Banks made solid gains as the 10-year Treasury yield rose. The yield influences interest rates on mortgages and other consumer loans, so when it rises it allows lenders to charge higher rates. Bank of America gained 2.7%.
“The story now is higher bond yields and what areas of the (stock) market benefit,” said Willie Delwiche, investment strategist at All Star Charts.
The S&P 500 fell 12.37 points to 4,443.11, the Nasdaq dropped 77.73 points to 14,969.97 and the Dow gained 71.37 points to 34,869.37. The Russell 2000 picked up 32.93 points to 2,281, a sign that investors are still confident about future economic growth.
Markets have had a choppy month so far and the S&P 500 is on pace to shed 1.8% in September, which would mark the first monthly loss since January. Investors have been trying to gauge just how much room the economy has to grow amid waves of COVID-19 crimping consumer spending and job growth while inflation remains a concern.
The economic recovery started strong in 2021, but analysts and economists have been tempering their forecasts for the rest of the year. In a survey being released Monday, the National Association for Business Economics found that its panel now expects full-year economic growth of 5.6%, down from a forecast for 6.7% growth in NABE’s previous survey in May. However, economists raised their forecast for 2022 economic growth to 3.5% from a previous outlook of 2.8%.
Consumer spending has been the key driver for the economic recovery and it has been crimped in part by rising cases of COVID-19 because of the highly contagious delta variant. Investors will get a glimpse into how that could continue to play out on Tuesday when The Conference Board releases its consumer confidence index for September.

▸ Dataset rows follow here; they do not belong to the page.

(** * mevzuat_kb: the knowledge base of the chatbot

    A shallow embedding of [src/mevzuat_kb.py]: the tokenizer, the chunker,
    the link extractor, the crawler/indexer over the SQLite store and the
    lexical search, followed by the properties the design document states
    about them.

    Python values are modelled as follows.
    - [str] is a sequence of Unicode code points, [list N].
    - [int] is unbounded, [Z]; slices follow Python's rules for negative
      and out-of-range bounds.
    - Library behaviour that the module does not define itself (Unicode case
      mapping, [urllib.parse], BeautifulSoup, float arithmetic) is taken
      through small interfaces (type classes); every general theorem holds
      for all their implementations.
    - The network, the clock and storage faults form a [world] record; the
      SQLite file is a [db] record threaded through the indexing loop. *)

From Stdlib Require Import String Ascii.
From Stdlib Require Import ZArith NArith List Bool Lia Sorted Permutation.
From stdpp Require Import gmap.
Import ListNotations.

(** ** Python strings *)

Module Py.

Abbreviation str := (list N).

Wall Street has been facing an otherwise quiet period for corporate news as companies prepare to start reporting their latest quarterly results in the next few weeks. The next round of corporate statements could give investors a better sense of the actual impact supply chain and labor disruptions are having on sales and profits.
Microsoft fell 1.7% and Apple gave back 1.1% as tech stocks helped drag down the S&P 500. The technology sector, which carries an outsized weight within the index, fell 1% overall.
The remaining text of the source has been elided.